Seeking relief, Hakuin found a Taoist hermit, Hakuyū, who offered not more effort but gentleness. The teaching was simple, almost childlike: imagine soft butter melting from the crown of the head, flowing slowly down through the body, soothing every nerve and bone. This “Butter Meditation” restored him. The fire cooled. Breath returned. Practice became whole again.

The Music of Healing

Though Hakuin’s cure was imagery, the principle is the same as music: vibration, rhythm, and softness that re-tune the body-mind.

Chanting sutras is not performance but medicine—breath and sound aligning with heart.

Temple bells and gongs are not decoration but resonance—waves that settle agitation.

Silence itself is music, the pause between notes, the butter melting into stillness.

When meditation becomes too sharp, music reminds us of roundness. When practice burns, sound cools.

In our own Zendo, music is not entertainment. It is presence. The bell before Zazen, claps before kinhin and meal gatha, the chant that rises and falls, the quiet hum of voices sharing tea—all are therapies for the subtle sickness of striving.

Hakuin’s story is not about weakness but about balance. Even the fiercest Zen master needed butter, needed sound, needed softness. His sickness became his teaching: practice must heal, not harm. And so, perhaps the silence that remains is not solemn, but smiling. A silence alive with laughter and song. A silence that is, in itself, the song of Zen.

Usually at the zendo, we play recorded music.. Sometimes, when a musician visits us, it is live music. Yesterday for evening music meditation, a very accomplished French violinist and composer Chloe Netter performed. And in between , there was a silence.

It kind of transported me back in time to that Kabir concert by the banks of Ganges.

Sound is a path to silence, and that silence, when attended to, is itself a song.

A Celebration for Nothing: Pizza, Zen and the Inner Shrine

A Celebration for Nothing: Pizza, Zen and the Inner Shrine

Perhaps that’s what this is—a long journey brought to stillness in a shared meal, a remembered verse, a slice of pizza in the hills. No reason. Every reason. A celebration for nothing. For everything.

It was a Celebration for nothing… mean no particular reason… per se…

Today morning, I was watching again the documentary An Original Cloud in the Mountain. And after that we, Fr. AMA, Prakash, Sreenath, Robert, Inaki and I, headed for a Sunday pizza at George’s Gourmet Kitchen. George is a Canadian settled in Kodai Kanal… and many have vouched that he makes really good pizza. (That many includes my second son Rishi and many of our guests who have travelled around the globe.)

On the way, Jill Mistry, who is the Director of the movie, stopped our vehicle for a lift… She was on her way to Kodai town for a haircut. She was asking me to visit her and Cyrus. While Cyrus Mistry is a well-known award winning author and playwright, she is into films.

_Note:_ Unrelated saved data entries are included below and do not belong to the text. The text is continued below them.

(* ===== verification/AmTypes.v ===== *)
(** * The application manager does not go wrong (servers/am)

    The table of applications and the store of descriptors are well typed, and
    a turn of the manager that meets only requests of the form its clients
    keep to has no undefined behaviour and leaves them so. What the code
    relies on without a check is collected in [well_formed] and
    [disciplined]. *)

From S2P Require Import Prelude Bytes Message AmFd AmApps AmServer AmExec.
From stdpp Require Import base list numbers option.
From Stdlib Require Import ZArith Lia.

Local Open Scope Z_scope.

(** ** The types *)

(** A string that fits the arrays of 32. *)
Definition name_ok (s : list Z) : Prop := (length s < 32)%nat /\ no_nul s /\ bytes s.

(** A file name fits its array; a pipe holds at most the 16 bytes of its. *)
Definition fd_ok (d : FileDescriptor) : Prop :=
  match d with
  | TerminalFd _ _ => True
  | FatFd _ name _ _ _ => name_ok name
  | PipeFd _ data len _ => length data = data_size /\ 0 <= len <= Z.of_nat data_size
  end.

(** The files of an application lead to descriptors, and one that runs has at
    least the three it was given. *)
Definition app_ok (n : nat) (a : AppInfo) : Prop :=
  Forall (file_ok n) (files a) /\ (app_state a = Run -> (3 <= length (files a))%nat).

Record typed (am : AppManager) : Prop := {
  ty_apps : Forall (app_ok (length (fds am))) (apps am);
  ty_fds : Forall fd_ok (fds am);
}.

(** ** What the messages keep to *)

(** A string member is terminated within 32 bytes. *)
Definition named (off : nat) (m : Message) : Prop := exists s, getS off m = Some s /\ (length s < 32)%nat.

(** The strings of a request fit their arrays, and the length of the data of a
    [kWrite] is no larger than the array it is about. *)
Definition well_formed (m : Message) : Prop :=
  message_ok m /\
  match type m with
  | kExecuteFile => named executefile_filename m /\ named executefile_arg m
  | kOpen => named open_filename m
  | kOpenDir => named opendir_dirname m
  | kWrite => getU write_len m <= Z.of_nat data_size
  | _ => True
  end.

(** The types [InitState] has a case for. *)
Definition known_request (t : MsgType) : Prop :=
  match t with
  | kExecuteFile | kWrite | kOpen | kOpenDir | kRead | kWaitingKey | kExitApp => True
  | _ => False
  end.

(** The first entry of the task, if there is one, is not of an ended program. *)
Definition not_killed (id : Z) (am : AppManager) : Prop :=
  forall a, GetAppInfo id am = Some a -> app_state a = Run.

(** The state a request led to: an unknown task may ask for a program only; the
    message that follows a request with redirection carries a name. *)
Definition expected (s : Server) : Prop :=
  match state s with
  | StateExecFile =>
      not_killed (src_task (rm s)) (app_manager s) /\
      (getI executefile_redirect (rm s) <> 0 -> forall m w,
         ClosedReceive (src_task (rm s)) (mail s) = Ok (m, w) -> named Message.redirect_filename m)
  | StateOpen | StateRead | StateWrite => is_Some (GetAppInfo (src_task (rm s)) (app_manager s))
  | StateWaitingKey => waiting s = false -> is_Some (GetAppInfo (src_task (rm s)) (app_manager s))
  | _ => True
  end.

(** What a turn relies on: the message that opens a dialogue has a type the
    manager knows, and the state it leads to is [expected]. *)
Definition disciplined (junk : list Z) (find_server : list Z -> Z * Z) (s : Server) : Prop :=
  (state s = StateInit -> forall m ms, inbox (mail s) = m :: ms -> known_request (type m)) /\
  forall s1, ReceiveMessage junk find_server s = Ok s1 -> expected s1.

(** The states the manager reaches by disciplined turns. *)
Inductive run (junk : list Z) (find_server : list Z -> Z * Z) (create_task : nat -> Z * Z) (s : Server) : Server -> Prop :=
| run_start : run junk find_server create_task s s
| run_turn s1 s2 :
    run junk find_server create_task s s1 -> disciplined junk find_server s1 ->
    turn junk find_server create_task s1 = Ok s2 -> run junk find_server create_task s s2.

(** ** Outcomes *)

Definition mail_ok (w : Mail) : Prop := Forall well_formed (inbox w).

Lemma well_formed_ok m : well_formed m -> message_ok m.
Proof. apply proj1. Qed.
#[export] Hint Resolve well_formed_ok : bytes.

Lemma ClosedReceive_safe from w : mail_ok w ->
  safe (fun r => src_task (fst r) = from /\ well_formed (fst r) /\ mail_ok (snd r)) (ClosedReceive from w).
Proof.
  unfold ClosedReceive, mail_ok. generalize (out w) as o. generalize (inbox w) as msgs.
  induction msgs as [|x msgs IH]; intros o; [done|]. cbn [closed_receive].
  rewrite list.Forall_cons. intros [Hx Hms]. case_decide; [done|by apply IH].
Qed.

Lemma receive_loop_safe {S R} (mail : S -> Mail) set_mail from body (I : S -> Prop) (J : R -> Prop) :
  (forall s, I s -> mail_ok (mail s)) ->
  (forall s m w, I s -> src_task m = from -> well_formed m -> mail_ok w ->
     safe (fun r => match r with inl s' => I s' | inr x => J x end) (body m (set_mail w s))) ->
  forall fuel s, I s -> safe J (receive_loop mail set_mail from body fuel s).
Proof.
  intros Hmail Hbody fuel. induction fuel as [|fuel IH]; intros s HI; [done|]. cbn [receive_loop].
  eapply safe_bind; [by apply ClosedReceive_safe, Hmail|]. intros [m w] (Hs & Hm & Hw).
  eapply safe_bind; [by apply Hbody|]. intros [s'|x] H; [by apply IH|done].
Qed.

Lemma getS_name off m s : message_ok m -> getS off m = Some s -> (length s < 32)%nat -> name_ok s.
Proof. intros Hm Hs Hl. destruct (getS_bytes _ _ _ Hm Hs). by split_and!. Qed.

Lemma named_safe off m : message_ok m -> named off m -> safe name_ok (s ← defined (getS off m); strcpy32 s).
Proof.
  intros Hm (s & Hs & Hl). rewrite Hs. cbn [defined mbind outcome_bind]. unfold strcpy32. rewrite decide_True by done.
  by eapply getS_name.
Qed.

And Rohinton Mistry (who wrote those best sellers A Fine Balance and Such a Long Journey; who got nominated for the Booker Prize thrice and even made an appearance in Oprah Winfrey’s talk show) is Cyrus's younger brother. And to add to all that, Jill's and Cyrus's son is into Psychology and Counselling. So whenever we meet, endless talk on movies, books and psychology. She was also telling me that she was into shooting a documentary on the lives of tribals. There is a tribal hamlet a bit far off from Kodaikanal, where they still live their ancient ways, closer and in alignment with nature. Jill was telling me that they are more spiritual than many others in the modern world.

And during the pizza lunch, I was telling Fr. AMA that just today morning I was watching the documentary, here she is…

Sometimes life is like that. It is wonderful as it is. Hence the Celebration for nothing…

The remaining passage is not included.